CephBase is a dynamic html (dhtml) relational database-driven interactive web page, sponsored by the Sloan Foundation following the Workshop on Non-Fish Nekton in Boston, December, 1997. CephBase was a demonstration project to initiate the process of consolidating life history, distribution, catch and taxonomic data on all living species of cephalopods (octopus, squid, cuttlefish and nautilus) to help define the goals of the Census of Marine Life. It is modeled loosely on FishBase, but was designed from the outset to operate dynamically from the web. We provide contact information for almost all of the world's cephalopod specialists because part of our role is to encourage data sharing and consolidation. Our goals are to provide reliable referenced data on cephalopods and to provide a platform for collaboration both within the cephalopod community and with all marine sciences. Since CephBase went online in August, 1998, we have had two citations in NetWatch (Science 282:587 and 285:2027).

How does CephBase work?

Under the hood of CephBase you will find a Microsoft Access database. This relational database holds the data in various tables. SQL (Structured Query Language) is used to manipulate these data and an NT server linked with Cold Fusion (an API or Application Programming Interface) serves dynamic web pages to users. This allows our database to be fully accessed by anyone with a computer linked to the internet.

What are the features of CephBase?

1) Classification of all known cephalopods down to subspecies level. The data are searchable from the genus and/or species level and classification, synonymies, type repositories, type localities, references and common name are listed.

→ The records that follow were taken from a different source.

Lemma roc_curve_outcome :
  calculate_roc_curve prec emax targets outputs
  = if (positives =? 0)%Z then
      Throw ("OpenNN Exception: TestingAnalysis class." ++ nl
             ++ "Tensor<type, 2> calculate_roc_curve(const Tensor<type, 2>&, const Tensor<type, 2>&) const."
             ++ nl ++ "Number of positive instances ("
             ++ string_of_Index positives
             ++ ") must be greater than zero." ++ nl)
    else if (negatives =? 0)%Z then
      Throw ("OpenNN Exception: TestingAnalysis class." ++ nl
             ++ "Tensor<type, 2> calculate_roc_curve(const Tensor<type, 2>&, const Tensor<type, 2>&) const."
             ++ nl ++ "Number of negative instances ("
             ++ string_of_Index negatives
             ++ ") must be greater than zero." ++ nl)
    else Ok (Tensor2_empty type).
Proof.
  unfold calculate_roc_curve.
  rewrite (positives_negatives_rate_counts prec data).
  cbn [bind at1 nth_error]. fold positives negatives.
  destruct (positives =? 0)%Z; [reflexivity|].
  destruct (negatives =? 0)%Z; reflexivity.
Qed.

Lemma roc_curve_with_both_classes :
  positives <> 0%Z -> negatives <> 0%Z ->
  calculate_roc_curve prec emax targets outputs = Ok (Tensor2_empty type).
Proof.
  intros P N. rewrite roc_curve_outcome.
  destruct (Z.eqb_spec positives 0); [contradiction|].
  destruct (Z.eqb_spec negatives 0); [contradiction|]. reflexivity.
Qed.

Lemma area_loops_return (sum : type) :
  returns (for_each (area_outer prec emax targets outputs (dimension0 targets))
                    (seq 0 (dimension0 targets)) sum).
Proof.
  destruct data as (Wt & Wo & Ct & Co & Rows).
  assert (Rt : forall i, In i (seq 0 (dimension0 targets)) ->
                         at2 targets i 0 = Ok (first_column targets i)).
  { intros i Hi. apply in_seq in Hi. apply at2_in_range; [assumption | assumption | lia]. }
  assert (Ro : forall i, In i (seq 0 (dimension0 targets)) ->
                         at2 outputs i 0 = Ok (first_column outputs i)).
  { intros i Hi. apply in_seq in Hi. apply at2_in_range; [assumption | assumption | lia]. }
  apply for_each_returns. intros i s Hi.
  unfold area_outer. rewrite (Rt i Hi); cbn [bind].
  destruct (near_one (first_column targets i)); [|eexists; reflexivity].
  apply for_each_returns. intros j s' Hj.
  unfold area_inner. rewrite (Rt j Hj); cbn [bind].
  destruct (near_zero (first_column targets j)); [|eexists; reflexivity].
  rewrite (Ro i Hi), (Ro j Hj); cbn [bind]. eexists; reflexivity.
Qed.

Lemma area_under_curve_outcome :
  (positives = 0%Z \/ negatives = 0%Z ->
   throws (calculate_area_under_curve prec emax targets outputs))
  /\ (positives <> 0%Z -> negatives <> 0%Z ->
      returns (calculate_area_under_curve prec emax targets outputs)).
Proof.
  unfold calculate_area_under_curve.
  rewrite (positives_negatives_rate_counts prec data).
  cbn [bind at1 nth_error]. fold positives negatives.
  destruct (Z.eqb_spec positives 0) as [P|P].
  - split; [intros _; eexists; reflexivity | intros H; contradiction].
  - destruct (Z.eqb_spec negatives 0) as [N|N].
    + split; [intros _; eexists; reflexivity | intros _ H; contradiction].
    + split; [intros [H|H]; contradiction|]. intros _ _.
      destruct (area_loops_return type_zero) as [sum E].
      rewrite E; cbn [bind]. eexists; reflexivity.
Qed.

Lemma throws_not_returns (A : Type) (r : result A) :
  throws r -> returns r -> False.
Proof. intros [w ->] [a H]. discriminate. Qed.

(** Without a NaN among the outputs, the instances counted are those
    the targets alone determine. *)
Lemma counted_without_nan :
  (forall i, i < dimension0 targets -> is_nan (first_column outputs i) = false) ->
  positives = count_instances (positive_at_half prec) targets outputs
  /\ negatives = count_instances (negative_at_half prec) targets outputs.
Proof.
  intros Numbers. unfold positives, negatives.
  split; apply count_instances_ext_in; intros i R;
    unfold counted_positive, counted_negative, positive_at_half, negative_at_half;
    rewrite (Numbers i R); simpl; apply andb_true_r.
Qed.

End Curve.

(** What the guards of [calculate_roc_curve] and
    [calculate_area_under_curve] test.  They read the counts of
    [calculate_positives_negatives_rate], which come from the confusion
    matrix at the threshold 0.5: both methods throw if and only if no
    testing instance is counted there as a positive or none as a
    negative, and an instance is counted only when its output compares
    with 0.5.  When no output is a NaN the instances counted are the
    positives and the negatives of the targets. *)
Lemma roc_and_area_throw_without_both_classes
        (prec emax : Z) (targets outputs : Tensor2 type) :
  testing_data targets outputs ->
  let positives := count_instances (counted_positive prec) targets outputs in
  let negatives := count_instances (counted_negative prec) targets outputs in
  (throws (calculate_roc_curve prec emax targets outputs)
   <-> positives = 0%Z \/ negatives = 0%Z)
  /\ (throws (calculate_area_under_curve prec emax targets outputs)
      <-> positives = 0%Z \/ negatives = 0%Z)
  /\ (positives <> 0%Z -> negatives <> 0%Z ->
      calculate_roc_curve prec emax targets outputs = Ok (Tensor2_empty type)
      /\ returns (calculate_area_under_curve prec emax targets outputs))
  /\ ((forall i, i < dimension0 targets ->
                 is_nan (first_column outputs i) = false) ->
      positives = count_instances (positive_at_half prec) targets outputs
      /\ negatives = count_instances (negative_at_half prec) targets outputs).
Proof.
  intros data positives negatives.
  pose proof (roc_curve_outcome prec emax data) as Roc.
  destruct (area_under_curve_outcome prec emax data) as [AreaThrows AreaReturns].
  fold positives negatives in Roc, AreaThrows, AreaReturns.
  split; [|split; [|split]].
  - rewrite Roc.
    destruct (Z.eqb_spec positives 0) as [P|P];
      [split; [intros _; left; exact P | intros _; eexists; reflexivity]|].
    destruct (Z.eqb_spec negatives 0) as [N|N];
      [split; [intros _; right; exact N | intros _; eexists; reflexivity]|].
    split; [intros [w H]; discriminate | intros [H|H]; contradiction].
  - split; [|exact AreaThrows].
    intros T.
    destruct (Z.eqb_spec positives 0) as [P|P]; [left; exact P|].
    destruct (Z.eqb_spec negatives 0) as [N|N]; [right; exact N|].
    exfalso. exact (throws_not_returns T (AreaReturns P N)).
  - intros P N. split; [|exact (AreaReturns P N)].
    apply (roc_curve_with_both_classes prec emax data P N).
  - apply counted_without_nan.
Qed.
(** * Fire risk dashboard: the data core of [app.py]

    A shallow embedding of the parts of [app.py] that carry logic:
    - the two classification helpers [group_buildings] and [group_locations]
      nested in [process_location_data];
    - the pandas pipeline of [process_location_data] (filter, group-by sum,
      normalise to percentages, pivot, fill, drop, melt);
    - the queries [sql_locations] and [sql_human_cost] (joins, WHERE,
      GROUP BY, HAVING, COUNT and SUM);
    - [load_data]: a DuckDB connection scoped by [with], behind
      [st.cache_data].

    Python [str] values are [string]s (byte sequences; equality, prefix test
    and ordering on UTF-8 bytes coincide with those on code points).
    [int64] columns are integers with the wrap-around written out.
    [float64] percentages are computed with the roundings of IEEE binary64
    (to nearest, ties to even) written out on fractions; the module
    [Binary64] replays evaluated ones on the machine's floats.  *)

From Stdlib Require Import ZArith String Ascii List Lia Permutation.
From Stdlib Require Import PrimFloat Uint63.
From Stdlib Require Import Rbase Lra.
From stdpp Require Import base tactics option list sorting strings gmap.

Local Open Scope string_scope.
Local Open Scope Z_scope.

(** ** Python values and exceptions *)

(** A cell of an [object] column as the classification helpers see it: a
    [str], or [None] for an SQL NULL. *)
Inductive pyval : Type :=
| PStr (s : string)
| PNone.

Inductive exn : Type :=
| AttributeError   (* attribute lookup on an object that lacks it *)
| ValueError       (* pandas: duplicate entries, cannot reshape *)
| DuckDBError (message : string).
                   (* duckdb: the database file cannot be opened, or the
                      query cannot be run *)

Inductive result (A : Type) : Type :=
| Ok (a : A)
| Raise (e : exn).
Arguments Ok {A} a.
Arguments Raise {A} e.
Definition hostChangedMessage (knownHostsFiles : list string) (want : list KnownKey)
    (key : PublicKey) : string :=
  let correctKeyFingerprint := keyMarshal key in
  let bulletListKnownHosts := (λ knownHostName, "- " +:+ knownHostName) <$> knownHostsFiles in
  let offendingKeysFmt := (λ badKey, "- " +:+ keyMarshal (kkKey badKey)) <$> want in
  "**WARNING: REMOTE HOST IDENTIFICATION HAS CHANGED!**" +:+ "

" +:+ "If this is not expected, it is possible that someone could be trying to " +:+
  "eavesdrop on you via a man-in-the-middle attack. " +:+
  "Alternatively, the host you are connecting to may have changed its key. " +:+
  "The " +:+ keyType key +:+ " key sent by the remote hist has the fingerprint:  " +:+ "
" +:+ correctKeyFingerprint +:+ "

" +:+ "If you are sure this is correct, please update your known_hosts files to " +:+
  "remove the lines with the offending before trying to connect again.  " +:+ "
" +:+ "**Known Hosts Files**  " +:+ "
" +:+ strings_Join bulletListKnownHosts ("  " +:+ "
") +:+ "

" +:+ "**Offending Keys**  " +:+ "
" +:+ strings_Join offendingKeysFmt ("  " +:+ "
").

(** The closure [waveHostKeyCallback].  [knownHostsFiles] is the current
    value of the captured variable; its value after the call is returned
    next to the error. *)
Definition waveHostKeyCallback (v : HostKeyVerifier) (knownHostsFiles : list string)
    (hostname remote : string) (key : PublicKey) : M (option error * list string) :=
  match basicCallback v hostname remote key with
  | None => mret (None, knownHostsFiles)
  | Some (RevokedError k) => mret (Some (RevokedError k), knownHostsFiles)
  | Some (KeyError []) =>
    let newLine := xknownhosts_Line E [xknownhosts_Normalize E hostname] key in
    first ← writeLoop (λ filename, createUnknownKeyVerifier filename hostname remote key)
              newLine knownHostsFiles
              (Some (Errorf "placeholder, should not be returned" []));
    match first with
    | LoopReturn serr => mret (Some serr, knownHostsFiles)
    | LoopEnd err _ =>
      second ← match err with
               | Some _ =>
                   writeLoop (λ filename,
                                createMissingKnownHostsVerifier filename hostname remote key)
                             newLine (unreadableFiles v) err
               | None => mret (LoopEnd None None)
               end;
      match second with
      | LoopReturn serr => mret (Some serr, knownHostsFiles)
      | LoopEnd err written =>
        let knownHostsFiles :=
          match written with
          | Some filename => [filename]
          | None => knownHostsFiles
          end in
        match err with
        | Some err =>
            mret (Some (Errorf "unable to create new knownhost key: %e" [FErr err]),
                  knownHostsFiles)
        | None =>
          w ← getWorld;
          match xknownhosts_New E (fs w) knownHostsFiles with
          | inl err => mret (Some err, knownHostsFiles)
          | inr updatedCallback =>
              mret (updatedCallback hostname remote key, knownHostsFiles)
          end
        end
      end
    end
  | Some (KeyError want) =>
    _ ← emit (EvLog (hostChangedMessage knownHostsFiles want key));
    mret (Some (Errorf "remote host identification has changed" []), knownHostsFiles)
  | Some err => mret (Some err, knownHostsFiles)
  end.

(** ** [findSshConfigKeywords] *)

Definition yes (raw : string) : bool :=
  bool_decide (strings_ToLower E (TryTrimQuotes E raw) = "yes").

Definition notNo (raw : string) : bool :=
  bool_decide (strings_ToLower E (TryTrimQuotes E raw) ≠ "no").

(** The loop over the comma-separated [ProxyJump] value. *)
Definition splitProxyJump (proxyJumpRaw : string) : list string :=
  foldl (λ acc proxyJumpName,
           let proxyJumpName := strings_TrimSpace E proxyJumpName in
           if bool_decide (proxyJumpName = "")
              || bool_decide (strings_ToLower E proxyJumpName = "none")
           then acc else acc ++ [proxyJumpName])
        [] (strings_Split E proxyJumpRaw ",").

Definition findSshConfigKeywords (hostPattern : string) : M (result ConnKeywords) :=
  let getStrict key : M (result string) := mret (GetStrict E hostPattern key) in
  let getLoose key := match GetStrict E hostPattern key with
                      | inl _ => "" | inr v => v end in
  _ ← emit (EvReloadConfigs hostPattern);
  userRaw ←? getStrict "User";
  hostNameRaw ←? getStrict "HostName";
  portRaw ←? getStrict "Port";
  let identityFileRaw := TryTrimQuotes E <$> GetAll E hostPattern "IdentityFile" in
  batchModeRaw ←? getStrict "BatchMode";
  pubkeyAuthenticationRaw ←? getStrict "PubkeyAuthentication";
  passwordAuthenticationRaw ←? getStrict "PasswordAuthentication";
  kbdInteractiveAuthenticationRaw ←? getStrict "KbdInteractiveAuthentication";
  preferredAuthenticationsRaw ←? getStrict "PreferredAuthentications";
  addKeysToAgentRaw ←? getStrict "AddKeysToAgent";
  identityAgentRaw ←? getStrict "IdentityAgent";
  identityAgent ←?
    (if decide (identityAgentRaw = "") then
       match authSockCommand_Output E with
       | inr sshAuthSock =>
           mret (ExpandHomeDir E (TryTrimQuotes E (strings_TrimSpace E sshAuthSock)))
       | inl err =>
           _ ← emit (EvLog "unable to find SSH_AUTH_SOCK");
           mret (inr "")
       end
     else mret (ExpandHomeDir E (TryTrimQuotes E identityAgentRaw)));
  proxyJumpRaw ←? getStrict "ProxyJump";
  mret (inr {|
    SshUser := TryTrimQuotes E userRaw;
    SshHostName := TryTrimQuotes E hostNameRaw;
    SshPort := TryTrimQuotes E portRaw;
    SshIdentityFile := identityFileRaw;
    SshBatchMode := yes batchModeRaw;
    SshPubkeyAuthentication := notNo pubkeyAuthenticationRaw;
    SshPasswordAuthentication := notNo passwordAuthenticationRaw;
    SshKbdInteractiveAuthentication := notNo kbdInteractiveAuthenticationRaw;
    SshPreferredAuthentications :=
      strings_Split E (TryTrimQuotes E preferredAuthenticationsRaw) ",";
    SshAddKeysToAgent := yes addKeysToAgentRaw;
    SshIdentityAgent := identityAgent;
    SshProxyJump := splitProxyJump proxyJumpRaw;
    SshUserKnownHostsFile := strings_Fields E (getLoose "UserKnownHostsFile");
    SshGlobalKnownHostsFile := strings_Fields E (getLoose "GlobalKnownHostsFile");
  |}).
(** * BloomFilter: a shallow embedding of [BloomFilter.py]

    The Python class [BloomFilter] keeps a list of booleans and derives
    [num_hash] positions per word from the word's MD5 digest.  This file
    embeds the class method by method and states the properties of its
    specification as theorems about the embedding.

    Layout:
    - [Py]      the fragment of Python the class relies on (exceptions,
                [str.encode], [int(s, 16)], slices, list subscripts);
    - [MD5]     [hashlib.md5(...).hexdigest()];
    - [Float]   binary64 arithmetic and the entry points of [math];
    - the class itself: static methods as functions that return or raise,
      methods in a state-and-exception monad over the instance;
    - [Driver]  the functions of [Driver.py], which call the methods and
                print;
    - the notions the statements use, then the lemmas and theorems: the
      properties of the specification (C1 to C10), then further
      properties of the code. *)

From Stdlib Require Import ZArith NArith List String Ascii Bool Lia.
From Stdlib Require Import DecimalString DecimalZ.
From Stdlib Require Import Floats.PrimFloat Floats.SpecFloat Floats.FloatOps.
From stdpp Require Import base list.
Import ListNotations.

Local Open Scope Z_scope.

(* ------------------------------------------------------------------ *)
(** * Python values and exceptions *)

Module Py.

(** Exceptions the class raises itself ([TypeError], [ValueError]) and
    those the built-ins it calls can raise.  In Python
    [UnicodeEncodeError] is a subclass of [ValueError]; it is kept apart
    here because the class never raises it on purpose. *)
Inductive exn : Type :=
| TypeError (msg : string)
| ValueError (msg : string)
| OverflowError (msg : string)
| ZeroDivisionError (msg : string)
| IndexError (msg : string)
| UnicodeEncodeError (msg : string).

Inductive result (A : Type) : Type :=
| Ok (a : A)
| Raise (e : exn).
Arguments Ok {A} a.
Arguments Raise {A} e.

Definition bind {A B} (r : result A) (k : A -> result B) : result B :=
  match r with
  | Ok a => k a
  | Raise e => Raise e
  end.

2) Distribution maps for 320 species of cephalopods. Maps are made on the fly using the Xerox Parc Map Viewer. All latitude and longitude data used to generate maps are from published sources and are listed in tables and referenced. In most cases, the individual specimens used to populate our database can be tracked to their repository location for verification.

3) Ecological data is needed to fit cephalopods in global models. Predator and prey species are listed for 69 and 80 cephalopod species, respectively.

4) We also maintain the International Directory of Cephalopod Workers to help foster global collaboration.

Future Directions for CephBase?

1) Improved on the fly mapping system (OBIS?).
2) Move to client-server architecture for increased security.
3) Add life-history and fisheries data to the database.
4) Continue to add predator, prey and location data to the database.

5) Maintain the International Directory of Cephalopod Workers.

OBIS and Web Philosophy

OBIS is an important concept and potentially provides a relational mapping function far superior to Xerox Parc Map Viewer. It is critical to recognize at the outset that by adopting the distributed system approach OBIS will acquire a responsibility to a potentially vast clientele that will ultimately expect them to maintain and 'freeze' their service, just as Xerox Parc did. Once large numbers people came to depend on the Map Viewer, Xerox was essentially 'forced' to maintain it. OBIS could also prove to be very attractive. We think it is generally desirable for OBIS to be as useful as possible, but, unless access is restricted in some way, it is important to establish a physical facility that anticipates considerable growth over the next decade.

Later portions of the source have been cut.